### EXERCISE DIRECTIONS
Reproduce exactly the lines from the one containing "eapply told_now; [done..|]." through the last line of the data, both ends included.

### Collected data
--

(** Neither the view nor the rule is read again while the entries are judged. *)
Ltac avoid_probe :=
  unfold staleness_entry, evaluateProbeUnavailableEntry, ctx_done, blacked_out,
    IsBlackoutActive, GetEffectiveThreshold, threshold_query, raise_for_probe,
    GetActiveThresholdAlertForProbe, UpdateAlertValues, GetRecentlyClearedAlertForProbe,
    time_now, CreateAlert; avoid.

Lemma staleness_avoids q rule entry :
  q ∈ ["GetProbeStalenessByConnection"; "GetAlertRuleByName"] ->
  avoids q (staleness_entry rule entry).
Proof.
  intros [->|[->|[]%elem_of_nil]%elem_of_cons]%elem_of_cons; avoid_probe.
Qed.

Lemma unavailable_avoids q rule entry :
  q ∈ ["GetProbeStalenessByConnection"; "GetAlertRuleByName"] ->
  avoids q (evaluateProbeUnavailableEntry rule entry).
Proof.
  intros [->|[->|[]%elem_of_nil]%elem_of_cons]%elem_of_cons; avoid_probe.
Qed.

(** The view and the rule that the loops over its entries rely on. *)
Definition viewing (entries : list ProbeStaleness) (name : string) (rule : AlertRule)
    (e : engine) : Prop :=
  sound e /\ (forall entry, entry ∈ entries -> viewed (log e) entry) /\
  named_rule (log e) name rule.

Lemma viewing_step {A} entries name rule (m : M A) e :
  viewing entries name rule e -> wp m (fun _ => sound) e ->
  (forall q, q ∈ ["GetProbeStalenessByConnection"; "GetAlertRuleByName"] -> avoids q m) ->
  wp m (fun _ => viewing entries name rule) e.
Proof.
  intros (Hs & Hv & Hn) Hm Ha. apply wp_and; [done|]. apply wp_and.
  - intros entry Hin. apply told_avoids; [apply Ha; set_solver|by apply Hv].
  - apply told_avoids; [apply Ha; set_solver|done].
Qed.

Lemma viewing_quiet entries name rule e e' :
  quiet e e' -> viewing entries name rule e -> viewing entries name rule e'.
Proof.
  intros Hq (Hs & Hv & Hn). pose proof (quiet_sound _ _ _ _ Hq Hs).
  unfold viewing, viewed, named_rule. destruct Hq as (-> & _). done.
Qed.

(** The rule found by its name, with the view still in place. *)
Lemma rule_by_name_sound name entries (k : res db_error AlertRule -> M unit) e :
  sound e -> (forall entry, entry ∈ entries -> viewed (log e) entry) ->
  (forall err, k (Err err) = ret tt) ->
  (forall rule e', DefaultEnabled rule = false -> wp (k (Ok rule)) (fun _ e => e = e') e') ->
  (forall rule e', viewing entries name rule e' -> wp (k (Ok rule)) (fun _ => sound) e') ->
  wp (bind (GetAlertRuleByName name) k)
    (fun _ e' => sound e') e.
Proof.
  intros Hs Hv Herr Hoff Hk. apply wp_bind, wp_query. intros n e1 Hl1 _.
  pose proof (sound_asked _ _ _ _ _ Hl1 Hs) as Hs1.
  destruct (fails n _) eqn:Ef; [by rewrite Herr|].
  destruct (find _ _) as [rule|] eqn:Er; cbn; [|by rewrite Herr].
  destruct (DefaultEnabled rule) eqn:Een.
  - apply Hk. split_and!; [done| |].
    + intros entry Hin. eapply told_logs; [exact Hl1|done|by apply Hv].
    + apply find_some in Er as [Hin Hname%String.eqb_eq].
      eapply told_now; [done..|]. split_and!; [by apply list_elem_of_In|done|done].
  - eapply wp_mono; [|by apply Hoff]. by intros ? ? ->.
Qed.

--

### RESPONSE BELOW
      eapply told_now; [done..|]. split_and!; [by apply list_elem_of_In|done|done].
  - eapply wp_mono; [|by apply Hoff]. by intros ? ? ->.
Qed.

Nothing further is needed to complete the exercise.